THE PROBLEM. Would you please output only the lines from the one containing "Definition f32_of_Z (z" through the end of the entries below, exactly as written?

-- DATA follows --

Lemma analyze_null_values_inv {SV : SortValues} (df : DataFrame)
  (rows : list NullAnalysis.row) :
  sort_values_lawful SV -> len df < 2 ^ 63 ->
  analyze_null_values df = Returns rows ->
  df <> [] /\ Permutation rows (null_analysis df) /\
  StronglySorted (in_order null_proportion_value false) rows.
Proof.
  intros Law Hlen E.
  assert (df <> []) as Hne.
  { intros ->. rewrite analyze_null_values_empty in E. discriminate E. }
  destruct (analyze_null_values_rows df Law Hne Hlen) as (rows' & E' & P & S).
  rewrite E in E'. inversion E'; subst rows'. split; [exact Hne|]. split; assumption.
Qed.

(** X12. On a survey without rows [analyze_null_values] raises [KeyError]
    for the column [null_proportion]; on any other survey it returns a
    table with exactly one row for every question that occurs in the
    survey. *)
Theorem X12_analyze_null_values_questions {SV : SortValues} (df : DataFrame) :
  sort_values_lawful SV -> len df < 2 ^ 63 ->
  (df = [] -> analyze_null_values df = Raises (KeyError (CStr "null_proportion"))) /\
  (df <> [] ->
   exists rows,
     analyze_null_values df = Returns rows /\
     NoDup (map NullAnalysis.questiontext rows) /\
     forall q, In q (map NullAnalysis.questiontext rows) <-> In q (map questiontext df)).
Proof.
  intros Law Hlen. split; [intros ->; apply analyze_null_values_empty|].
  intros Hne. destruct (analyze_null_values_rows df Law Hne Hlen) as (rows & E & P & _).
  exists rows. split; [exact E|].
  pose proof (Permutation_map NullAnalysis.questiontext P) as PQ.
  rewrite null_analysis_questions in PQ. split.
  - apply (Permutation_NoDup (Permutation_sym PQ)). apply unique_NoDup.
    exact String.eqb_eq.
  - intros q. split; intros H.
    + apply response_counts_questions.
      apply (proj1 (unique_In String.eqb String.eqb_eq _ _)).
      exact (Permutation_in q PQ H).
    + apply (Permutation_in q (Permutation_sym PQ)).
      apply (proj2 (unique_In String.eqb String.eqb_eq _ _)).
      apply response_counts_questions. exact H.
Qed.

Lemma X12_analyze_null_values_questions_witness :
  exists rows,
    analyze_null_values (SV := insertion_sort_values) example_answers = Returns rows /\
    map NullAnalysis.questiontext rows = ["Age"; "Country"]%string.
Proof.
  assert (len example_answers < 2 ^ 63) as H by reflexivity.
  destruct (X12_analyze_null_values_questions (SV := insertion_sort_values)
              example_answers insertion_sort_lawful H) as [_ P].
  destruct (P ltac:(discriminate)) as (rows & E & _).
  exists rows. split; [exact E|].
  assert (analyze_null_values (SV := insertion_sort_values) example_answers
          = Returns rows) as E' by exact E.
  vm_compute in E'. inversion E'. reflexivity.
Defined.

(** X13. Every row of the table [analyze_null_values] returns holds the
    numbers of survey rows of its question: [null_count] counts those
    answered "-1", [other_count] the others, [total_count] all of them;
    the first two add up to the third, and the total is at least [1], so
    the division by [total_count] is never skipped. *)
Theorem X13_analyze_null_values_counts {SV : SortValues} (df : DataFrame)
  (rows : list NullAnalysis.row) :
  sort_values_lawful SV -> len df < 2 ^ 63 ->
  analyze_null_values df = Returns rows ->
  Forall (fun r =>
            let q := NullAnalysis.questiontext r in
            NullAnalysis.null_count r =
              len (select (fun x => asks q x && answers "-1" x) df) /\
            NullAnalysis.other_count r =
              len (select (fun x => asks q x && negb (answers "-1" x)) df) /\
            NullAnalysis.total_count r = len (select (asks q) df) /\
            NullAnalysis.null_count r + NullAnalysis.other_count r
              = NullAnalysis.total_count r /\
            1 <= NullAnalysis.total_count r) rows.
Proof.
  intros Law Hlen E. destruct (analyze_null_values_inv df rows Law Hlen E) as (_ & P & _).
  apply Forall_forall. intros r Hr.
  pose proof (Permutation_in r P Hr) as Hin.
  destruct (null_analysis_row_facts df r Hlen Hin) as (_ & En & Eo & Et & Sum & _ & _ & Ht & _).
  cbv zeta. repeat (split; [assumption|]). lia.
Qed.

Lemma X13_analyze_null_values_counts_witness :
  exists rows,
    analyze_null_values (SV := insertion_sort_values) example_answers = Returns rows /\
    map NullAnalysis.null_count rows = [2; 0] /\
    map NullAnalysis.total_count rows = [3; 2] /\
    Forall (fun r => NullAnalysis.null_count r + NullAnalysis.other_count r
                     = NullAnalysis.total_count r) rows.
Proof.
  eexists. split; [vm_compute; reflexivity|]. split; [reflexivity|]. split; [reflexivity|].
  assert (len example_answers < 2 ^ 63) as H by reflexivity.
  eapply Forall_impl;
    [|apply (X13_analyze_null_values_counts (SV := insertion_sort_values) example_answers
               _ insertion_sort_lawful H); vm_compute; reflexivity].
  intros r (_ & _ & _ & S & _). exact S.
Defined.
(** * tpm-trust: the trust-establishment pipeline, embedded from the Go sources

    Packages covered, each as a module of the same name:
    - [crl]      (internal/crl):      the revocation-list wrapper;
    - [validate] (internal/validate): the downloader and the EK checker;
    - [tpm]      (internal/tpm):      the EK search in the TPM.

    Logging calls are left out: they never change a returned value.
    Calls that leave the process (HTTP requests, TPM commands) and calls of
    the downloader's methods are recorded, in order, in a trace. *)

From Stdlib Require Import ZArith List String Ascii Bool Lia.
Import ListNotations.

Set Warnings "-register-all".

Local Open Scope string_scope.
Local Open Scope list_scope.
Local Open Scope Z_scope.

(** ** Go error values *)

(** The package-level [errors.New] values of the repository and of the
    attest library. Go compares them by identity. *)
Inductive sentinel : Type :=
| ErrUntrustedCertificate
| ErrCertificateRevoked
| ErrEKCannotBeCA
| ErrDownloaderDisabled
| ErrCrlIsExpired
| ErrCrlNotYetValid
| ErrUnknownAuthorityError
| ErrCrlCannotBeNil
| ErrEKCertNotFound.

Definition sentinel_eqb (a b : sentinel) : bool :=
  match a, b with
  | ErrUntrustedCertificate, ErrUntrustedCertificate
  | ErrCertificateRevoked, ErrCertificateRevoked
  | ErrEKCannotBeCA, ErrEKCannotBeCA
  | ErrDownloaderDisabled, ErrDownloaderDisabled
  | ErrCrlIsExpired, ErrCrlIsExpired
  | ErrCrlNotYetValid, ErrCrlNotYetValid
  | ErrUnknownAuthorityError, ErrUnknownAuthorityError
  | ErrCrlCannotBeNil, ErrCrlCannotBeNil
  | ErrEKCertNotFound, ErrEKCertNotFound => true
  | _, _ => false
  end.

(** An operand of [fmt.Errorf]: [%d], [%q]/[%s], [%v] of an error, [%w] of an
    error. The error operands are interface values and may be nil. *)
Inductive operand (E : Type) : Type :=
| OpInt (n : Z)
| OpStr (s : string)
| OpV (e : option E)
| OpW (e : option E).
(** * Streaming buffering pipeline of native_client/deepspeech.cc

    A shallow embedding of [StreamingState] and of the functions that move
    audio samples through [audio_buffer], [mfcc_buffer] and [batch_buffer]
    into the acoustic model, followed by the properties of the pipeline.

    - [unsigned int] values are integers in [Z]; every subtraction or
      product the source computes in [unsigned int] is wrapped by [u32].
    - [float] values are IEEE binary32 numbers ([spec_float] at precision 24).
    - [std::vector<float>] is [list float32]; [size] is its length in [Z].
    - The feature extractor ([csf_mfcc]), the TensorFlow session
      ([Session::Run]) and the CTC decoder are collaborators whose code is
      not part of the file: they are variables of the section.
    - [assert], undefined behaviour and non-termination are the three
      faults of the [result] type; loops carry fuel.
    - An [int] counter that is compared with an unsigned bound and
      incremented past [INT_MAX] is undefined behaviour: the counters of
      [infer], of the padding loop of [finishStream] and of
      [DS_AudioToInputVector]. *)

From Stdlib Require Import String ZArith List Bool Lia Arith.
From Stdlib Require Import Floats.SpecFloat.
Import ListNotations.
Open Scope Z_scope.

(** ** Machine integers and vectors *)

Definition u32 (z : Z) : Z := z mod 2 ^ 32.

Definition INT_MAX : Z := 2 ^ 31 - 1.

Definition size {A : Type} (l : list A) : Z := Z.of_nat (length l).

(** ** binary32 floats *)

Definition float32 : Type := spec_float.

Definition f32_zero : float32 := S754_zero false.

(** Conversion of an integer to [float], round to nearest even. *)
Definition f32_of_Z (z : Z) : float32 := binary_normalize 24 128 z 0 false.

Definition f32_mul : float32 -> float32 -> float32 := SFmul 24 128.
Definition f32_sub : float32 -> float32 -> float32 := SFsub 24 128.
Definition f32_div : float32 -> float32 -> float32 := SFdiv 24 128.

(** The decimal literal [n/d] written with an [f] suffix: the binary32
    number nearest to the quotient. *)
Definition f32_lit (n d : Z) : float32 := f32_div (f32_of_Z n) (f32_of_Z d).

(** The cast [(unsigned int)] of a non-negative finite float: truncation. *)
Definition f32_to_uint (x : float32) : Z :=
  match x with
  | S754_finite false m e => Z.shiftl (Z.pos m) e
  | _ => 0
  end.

-- DATA concluded --

ANSWER BELOW.
Definition f32_of_Z (z : Z) : float32 := binary_normalize 24 128 z 0 false.

Definition f32_mul : float32 -> float32 -> float32 := SFmul 24 128.
Definition f32_sub : float32 -> float32 -> float32 := SFsub 24 128.
Definition f32_div : float32 -> float32 -> float32 := SFdiv 24 128.

(** The decimal literal [n/d] written with an [f] suffix: the binary32
    number nearest to the quotient. *)
Definition f32_lit (n d : Z) : float32 := f32_div (f32_of_Z n) (f32_of_Z d).

(** The cast [(unsigned int)] of a non-negative finite float: truncation. *)
Definition f32_to_uint (x : float32) : Z :=
  match x with
  | S754_finite false m e => Z.shiftl (Z.pos m) e
  | _ => 0
  end.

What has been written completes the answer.